More Culture:

August 08, 2016

Book Review: 'Seinfeldia — How a Show About Nothing Changed Everything'

Books Seinfeld
Seinfeldia Jennifer Keishin Armstrong/for PhillyVoice


By now, even those of us who somehow missed “Seinfeld” during its prime (it ran from 1989 to 1998) are probably familiar with a few of its most notorious references. The bad breaker-upper, the close-talker, Festivus, the Soup Nazi — these things have approached ubiquity, bolstered by reruns and cemented by the frequency with which they still resonate.

  • "Seinfeldia: How a Show About Nothing Changed Everything"
  • By Jennifer Keishin Armstrong
  • Simon & Schuster
  • Published July 5

Seinfeldia” — a cross between a compendium of oddball Hollywood facts and a straight-up biography of the beloved sitcom — takes a detailed look at the kind of impact the so-called “show about nothing” has had on popular culture. Jennifer Keishin Armstrong is a kind of archaeologist, digging up forgotten artifacts and behind-the-scenes insights from the show’s history to consider with fresh eyes.

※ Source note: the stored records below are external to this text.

(* ===== verification/LodashSort.v ===== *)
(** * lodash.js: ordering and binary search

    [compareAscending], [compareMultiple], [orderBy] and [sortBy], the binary searches
    behind [sortedIndex] and its relatives, [sortedUniq], and [max], [min], [sum] and
    [mean] of [immer/extra/js/lib/lodash.js]. *)

From S2P Require Import Prelude Js LodashLang LodashArrays.
From Stdlib Require Import SpecFloat.

Section sort.
Context `{JsHost}.

Definition compareAscending (v other : value) : Z :=
  if negb (strict_eq v other) then
    let valIsDefined := negb (is_undefined v) in
    let valIsNull := isNull v in
    let valIsReflexive := strict_eq v v in
    let valIsSymbol := isSymbol v in
    let othIsDefined := negb (is_undefined other) in
    let othIsNull := isNull other in
    let othIsReflexive := strict_eq other other in
    let othIsSymbol := isSymbol other in
    if (negb othIsNull && negb othIsSymbol && negb valIsSymbol && js_gt v other) ||
       (valIsSymbol && othIsDefined && othIsReflexive && negb othIsNull && negb othIsSymbol) ||
       (valIsNull && othIsDefined && othIsReflexive) ||
       (negb valIsDefined && othIsReflexive) ||
       negb valIsReflexive
    then 1
    else if (negb valIsNull && negb valIsSymbol && negb othIsSymbol && js_lt v other) ||
       (othIsSymbol && valIsDefined && valIsReflexive && negb valIsNull && negb valIsSymbol) ||
       (othIsNull && valIsDefined && valIsReflexive) ||
       (negb othIsDefined && valIsReflexive) ||
       negb othIsReflexive
    then -1 else 0
  else 0.

(** An element to be sorted, with its sort keys and its position. *)
Record entry := { criteria : list value; index : Z; value_of : value }.

(** [order == 'desc']: an object is compared by its primitive. *)
Definition is_desc (order : value) : bool := bool_decide (to_primitive order = String (str "desc")).

Definition compareMultiple (object other : entry) (orders : list value) : Z :=
  returned (index object - index other) (loop (Acc := unit) (fun i c _ =>
    let result := compareAscending c (criteria other).[i] in
    if negb (result =? 0) then
      if len orders <=? i then inr result
      else inr (result * (if is_desc orders.[i] then -1 else 1))
    else inl tt) 0 (criteria object) tt).

Section callbacks.
Context {S : Type}.

Definition baseOrderBy (collection : list value) (iteratees : list (value -> eff S value))
    (orders : list value) : eff S (list value) :=
  let iteratees := match iteratees with [] => [fun v => mret (identity v)] | _ => iteratees end in
  result ← arrayMap collection (fun v i _ =>
    criteria ← arrayMap iteratees (fun iteratee _ _ => iteratee v);
    mret {| criteria := criteria; index := i; value_of := v |});
  mret (baseSortBy result value_of (fun object other => compareMultiple object other orders)).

Its failings — like the lack of racial diversity, a big criticism both then and now — are examined, but there’s also a lot of fan worship in these pages. So many stories about how the show was changing television as we know it, how it launched Jerry Seinfeld into the mainstream, how the show could take a seemingly ordinary premise, like waiting for a table at a Chinese restaurant, and turn it into a statement on privilege and class warfare.

Needless to say, the show had a major impact on many of the sitcoms that followed in its wake. Few have come close in terms of pop culture permeation. Today, there are dozens of websites dedicated to minuscule facets of the Seinfeld universe: Kramer’s real name, George’s pool defense, the ins and outs of makeup sex. There’s even a Seinfeld Wiki.

One of the more interesting bits in Armstrong’s book, however, is centered on the character of Elaine Benes, who broke a kind of glass ceiling when it came to how women were portrayed on television. The mostly male writing staff approached her character like they would a guy, giving her no shortage of attitude and scenarios to challenge her ethical firmament. Not even Roseanne could be quite as devious as Elaine. She wasn’t a vixen or a saint, nor was she especially fragile. She was a pretty complex New Yorker with her own unique rulebook on life and even more memorable moves on the dance floor. To this day, there are still Elaine Benes dance contests popping up around the world.

Some of us may have retired our fan cards years ago (perhaps joining the “Curb Your Enthusiasm” club), but I have a feeling this smart little book could rekindle nostalgia for even the most obscure Seinfeldian favorites around the proverbial water cooler. Babka, anyone?